> [ASSIGNED TASK]: Only one stretch of the data is wanted: the line containing "forall a, r", the line containing "match goal with |- context [wait_for", and every line between them, copied exactly.

> [EXERCISE MATERIAL]:
Lemma total_wait {A} (answers : ServerMessage.t -> option A) id :
  total (fun s => wait_for uuid_text debug answers id (reads s) s).
Proof.
  intros s He. destruct (wait_returns answers id (reads s) s He) as (r & s' & Hw & Hp & Ha). exists r, s'.
  split_and!; [done|done|]. intros a Hr. destruct (Ha a Hr). split; [done|lia].
Qed.

Lemma advance_returns seen next : snd (advance seen next) <> Panic.
Proof. unfold advance. destruct next; [repeat case_bool_decide|]; done. Qed.

(** The fuel is enough: each page consumes a read. *)
Lemma snapshot_returns fuel request actual seen s :
  ends (reads s) -> (length (reads s) < fuel)%nat ->
  exists r s', snapshot new_v4 uuid_text debug fuel request actual seen s = Some (r, s') /\ r <> Panic /\
    forall a, r = Ok a -> ends (reads s') /\ (length (reads s') <= length (reads s))%nat.
Proof.
  revert request actual seen s. induction fuel as [|fuel IH]; intros request actual seen s He Hf; [lia|].
  cbn [snapshot]. unfold and_then at 1. destruct (calm_write (ClientMessage.GetSubscriptions request) s) as (r & s1 & -> & Hp & Hr).
  destruct r as [[]|e|]; [|by eexists _, _|done]. unfold and_then at 1, wait_for_subscriptions.
  rewrite <- Hr in He, Hf |- *.
  match goal with |- context [wait_for _ _ ?f ?i _ _] => destruct (wait_returns f i _ s1 He) as (r & s2 & -> & Hp2 & Ha2) end.
  destruct r as [page|e|]; [|by eexists _, _|done]. destruct (Ha2 page eq_refl) as [He2 Hl2].
  cbv zeta. set (next := append_subscriptions actual page).
  pose proof (advance_returns seen (subs_next_cursor next)) as Hadv.
  destruct (advance seen (subs_next_cursor next)) as [seen' [[cursor|]|e|]]; [|by eexists _, _; split_and!; try done; intros; split; [done|lia]|by eexists _, _|done].
  unfold and_then, fresh. match goal with |- context [snapshot _ _ _ _ ?q ?a ?se ?st] =>
    destruct (IH q a se st) as (r & s' & Hs' & Hp' & Ha'); [done|cbn; lia|] end.
  exists r, s'. split_and!; [exact Hs'|done|]. intros a Hra. destruct (Ha' a Hra). cbn in *. split; [done|lia].
Qed.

> [RESPONSE FOR THIS EXERCISE]:
    forall a, r = Ok a -> ends (reads s') /\ (length (reads s') <= length (reads s))%nat.
Proof.
  revert request actual seen s. induction fuel as [|fuel IH]; intros request actual seen s He Hf; [lia|].
  cbn [snapshot]. unfold and_then at 1. destruct (calm_write (ClientMessage.GetSubscriptions request) s) as (r & s1 & -> & Hp & Hr).
  destruct r as [[]|e|]; [|by eexists _, _|done]. unfold and_then at 1, wait_for_subscriptions.
  rewrite <- Hr in He, Hf |- *.
  match goal with |- context [wait_for _ _ ?f ?i _ _] => destruct (wait_returns f i _ s1 He) as (r & s2 & -> & Hp2 & Ha2) end.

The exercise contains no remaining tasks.